Collection entries

•••

Example format_negative_code :
  stream_out (-120)%Z = "-120".
Proof. reflexivity. Qed.

Example translate_failure :
  Result_translate (Elsewhere cause_x) IO_ERROR OK ([] : heap FileError)
  = Some (0, [mkResult IO_ERROR "Code 1: X"]).
Proof. reflexivity. Qed.

Example translate_same_trait :
  Result_translate (Here 0) IO_ERROR OK [not_found]
  = Some (1, [not_found; mkResult IO_ERROR "Code 1: not found"]).
Proof. reflexivity. Qed.

Example translate_success :
  Result_translate_default (Elsewhere (@Result_ctor Cause NoCause)) IO_ERROR
    ([] : heap FileError)
  = Some (0, [mkResult OK ""]).
Proof. reflexivity. Qed.

(** [r << a << b]: the receiver keeps the first append only, the value
    of the expression has both. *)
Example chain_of_strings :
  shl_chain 0 (Streamed "file") (Streamed ".txt") [not_found]
  = Some (mkResult NOT_FOUND "file.txt",
          [mkResult NOT_FOUND "file"; mkResult NOT_FOUND "file.txt"]).
Proof. reflexivity. Qed.

Example chain_of_causes :
  shl_chain 0 (Nested (Elsewhere cause_x)) (Nested (Elsewhere cause_y))
    [@Result_default FileError]
  = Some (mkResult IO_ERROR "Code 1: X: Code 2: Y",
          [mkResult IO_ERROR "Code 1: X";
           mkResult IO_ERROR "Code 1: X: Code 2: Y"]).
Proof. reflexivity. Qed.

(** [r << r] on a failure with a message: the text appended is the
    [format] of [r] with the separator already at the end of its
    message. *)
Example append_to_itself :
  operator_shl 0 (Nested (Here 0)) [mkResult NOT_FOUND "m"]
  = Some (mkResult NOT_FOUND "m: Code 1: not found (m: )",
          [mkResult NOT_FOUND "m: Code 1: not found (m: )"]).
Proof. reflexivity. Qed.

Example append_success_value :
  operator_shl 0 (Nested (Elsewhere (@Result_ctor Cause NoCause)))
    [mkResult NOT_FOUND "m"]
  = Some (mkResult NOT_FOUND "m: Success", [mkResult NOT_FOUND "m: Success"]).
Proof. reflexivity. Qed.

End Runs.

Module Witnesses.
Import Samples.

Lemma translate_construct_witness :
  ∃ failed f,
    isFailure_in [not_found] (Here 0) = Some failed
    ∧ format_in [not_found] (Here 0) = Some f
    ∧ Result_translate (Here 0) IO_ERROR OK [not_found]
      = Some (1, [not_found] ++ [if failed then mkResult IO_ERROR f
                                  else mkResult OK ""])
    ∧ Result_translate_default (Here 0) IO_ERROR [not_found]
      = Some (1, [not_found] ++ [if failed then mkResult IO_ERROR f
                                  else mkResult success ""]).
Proof.
  apply (translate_construct [not_found] (Here 0) IO_ERROR OK).
  simpl. eauto.
Defined.

Lemma nested_append_separator_witness :
  (Append_Result_run 0 (Elsewhere cause_x);;
   Append_Result_run 0 (Elsewhere cause_y)) [@Result_default FileError]
  = Some (tt, [mkResult IO_ERROR "Code 1: X: Code 2: Y"]).
Proof.
  destruct (nested_append_separator [@Result_default FileError] 0
              (Elsewhere cause_x) Result_default "Code 1: X"
              eq_refl eq_refl) as (_ & _ & _ & Hchain).
  exact (Hchain (Elsewhere cause_y) "Code 2: Y" eq_refl eq_refl).
Defined.

Lemma append_only_witness :
  ∃ (v : Result FileError) h',
    operator_shl 0 (Nested (Here 0)) [not_found_m] = Some (v, h')
    ∧ h' !! 0 = Some v
    ∧ _errorCode v = NOT_FOUND
    ∧ Str.is_prefix "m" (_message v)
    ∧ 1 ≤ String.length (_message v)
    ∧ isSuccess v = false
    ∧ isFailure v = true
    ∧ length h' = 1
    ∧ (∀ l, l ≠ 0 → h' !! l = [not_found_m] !! l).
Proof.
  apply (append_only (T:=FileError) [not_found_m] 0
           (Nested (Here 0)) not_found_m eq_refl).
  simpl. eauto.
Defined.

Lemma nested_append_of_success_witness :
  operator_shl 0 (Nested (Elsewhere (@Result_ctor Cause NoCause)))
    [not_found_m]
  = Some (mkResult NOT_FOUND "m: Success", [mkResult NOT_FOUND "m: Success"]).
Proof.
  exact (nested_append_of_success (T:=FileError) [not_found_m] 0
           (Elsewhere (@Result_ctor Cause NoCause))
           not_found_m eq_refl eq_refl).
Defined.

Lemma append_empty_string_witness :
  operator_shl 0 (Streamed "") [not_found_m]
  = Some (mkResult NOT_FOUND "m", [not_found_m]).
Proof.
  exact (proj1 (append_empty_string (T:=FileError)
                  [not_found_m] 0
                  not_found_m eq_refl)).
Defined.

Lemma shl_copy_chain_witness :
  ∃ v1 v2 ta tb,
    operator_shl 0 (Streamed "file") [not_found]
    = Some (v1, <[0 := v1]> [not_found])
    ∧ <[0 := v1]> [not_found] !! 0 = Some v1
    ∧ appended [not_found] 0 (Streamed "file") = Some ta
    ∧ v1 = mkResult NOT_FOUND ("" +:+ ta)
    ∧ operator_shl 1 (Streamed ".txt") (<[0 := v1]> [not_found] ++ [v1])
      = Some (v2, <[0 := v1]> [not_found] ++ [v2])
    ∧ appended (<[0 := v1]> [not_found] ++ [v1]) 1 (Streamed ".txt") = Some tb
    ∧ v2 = mkResult NOT_FOUND ("" +:+ ta +:+ tb)
    ∧ shl_chain 0 (Streamed "file") (Streamed ".txt") [not_found]
      = Some (v2, <[0 := v1]> [not_found] ++ [v2]).
Proof.
  exact (shl_copy_chain [not_found] 0 (Streamed "file") (Streamed ".txt")
           not_found eq_refl I I).
Defined.

End Witnesses.

(** * Further properties *)

(** ** More on strings *)

Module StrMore.

Lemma app_inj_last (s t : string) (c : ascii) :
  s +:+ String c "" = t +:+ String c "" → s = t.
Proof.
  revert t. induction s as [|a s IH]; intros [|b t] H.
  - reflexivity.
  - rewrite StrFacts.app_nil_l, StrFacts.app_cons in H.
    injection H as _ H. destruct t; discriminate H.
  - rewrite StrFacts.app_nil_l, StrFacts.app_cons in H.
    injection H as _ H. destruct s; discriminate H.
  - rewrite !StrFacts.app_cons in H. injection H as -> H.
    f_equal. now apply IH.
Qed.

Lemma concat_cons_cons (sep x y : string) (l : list string) :
  String.concat sep (x :: y :: l) = x +:+ sep +:+ String.concat sep (y :: l).
Proof. reflexivity. Qed.

Lemma concat_absorb (sep x y : string) (l : list string) :
  String.concat sep ((x +:+ sep +:+ y) :: l) = String.concat sep (x :: y :: l).
Proof.
  rewrite concat_cons_cons. destruct l as [|z l]; [reflexivity|].
  rewrite !concat_cons_cons. now rewrite !StrFacts.app_assoc.
Qed.

End StrMore.

(** ** Values *)

Section ValueMore.
Context {T : ErrorTrait}.
Implicit Types (r : Result T) (c : Code) (m : string).

(** The text before the message in the [format] of a failure. *)
Lemma format_head_failure r :
  isSuccess r = false →
  ∃ rest, format r = String "C" rest.
Proof.
  intros H. rewrite (format_of_failure r H). eexists. reflexivity.
Qed.

(** X1. [format] tells success from failure: it is the text [Success]
    exactly for a success, whatever [codeToString] returns. *)
Theorem format_success_iff r :
  format r = "Success" ↔ isSuccess r = true.
Proof.
  split; [|apply format_of_success].
  destruct (isSuccess r) eqn:H; [reflexivity|].
  destruct (format_head_failure r H) as [rest ->]. discriminate.
Qed.

(** X2. [operator==] is an equivalence relation; two Results that compare
    equal are classified alike and convert to the same code; a Result
    compares equal to the one [success()] hands out exactly when it is a
    success. *)
Theorem eq_equivalence r1 r2 r3 :
  Result_eqb r1 r1 = true
  ∧ Result_eqb r1 r2 = Result_eqb r2 r1
  ∧ (Result_eqb r1 r2 = true → Result_eqb r2 r3 = true →
     Result_eqb r1 r3 = true)
  ∧ (Result_eqb r1 r2 = true →
     isSuccess r1 = isSuccess r2 ∧ to_Code r1 = to_Code r2)
  ∧ (∀ cell, cell_reachable cell →
     Result_eqb r1 (Result_success cell).1 = isSuccess r1).
Proof.
  unfold Result_eqb, isSuccess, to_Code.
  split; [now apply bool_decide_eq_true|].
  split; [apply bool_decide_ext; split; congruence|].
  split.
  { rewrite !bool_decide_eq_true. congruence. }
  split.
  { rewrite bool_decide_eq_true. intros ->. auto. }
  intros cell [-> | ->]; reflexivity.
Qed.

(** X3. For failures the [format] loses nothing: two failing Results that
    compare equal and have the same [format] have the same message, so
    they are the same value. *)
Theorem format_keeps_message r1 r2 :
  isFailure r1 = true →
  Result_eqb r1 r2 = true →
  format r1 = format r2 →
  r1 = r2.
Proof.
  intros Hf Heq Hfmt.
  apply bool_decide_eq_true in Heq.
  assert (H1 : isSuccess r1 = false)
    by (unfold isFailure in Hf; now apply negb_true_iff).
  assert (H2 : isSuccess r2 = false)
    by (unfold isSuccess in *; now rewrite <- Heq).
  rewrite (format_of_failure r1 H1), (format_of_failure r2 H2) in Hfmt.
  rewrite <- Heq in Hfmt.
  do 4 apply String.app_inj in Hfmt.
  destruct r1 as [c1 m1], r2 as [c2 m2]; simpl in *. subst c2. f_equal.
  destruct m1 as [|a1 m1], m2 as [|a2 m2]; simpl in Hfmt;
    try reflexivity; try discriminate Hfmt.
  apply String.app_inj in Hfmt.
  now apply StrMore.app_inj_last in Hfmt.
Qed.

•••

** ACTIVITY **
Could you set down, exactly as written, the lines above between the one holding "success. *)" and the one holding "split; [now apply bool_decide_eq_true|].", inclusive, and nothing more?

** RESPONSE TO THE TASK **
    success. *)
Theorem eq_equivalence r1 r2 r3 :
  Result_eqb r1 r1 = true
  ∧ Result_eqb r1 r2 = Result_eqb r2 r1
  ∧ (Result_eqb r1 r2 = true → Result_eqb r2 r3 = true →
     Result_eqb r1 r3 = true)
  ∧ (Result_eqb r1 r2 = true →
     isSuccess r1 = isSuccess r2 ∧ to_Code r1 = to_Code r2)
  ∧ (∀ cell, cell_reachable cell →
     Result_eqb r1 (Result_success cell).1 = isSuccess r1).
Proof.
  unfold Result_eqb, isSuccess, to_Code.
  split; [now apply bool_decide_eq_true|].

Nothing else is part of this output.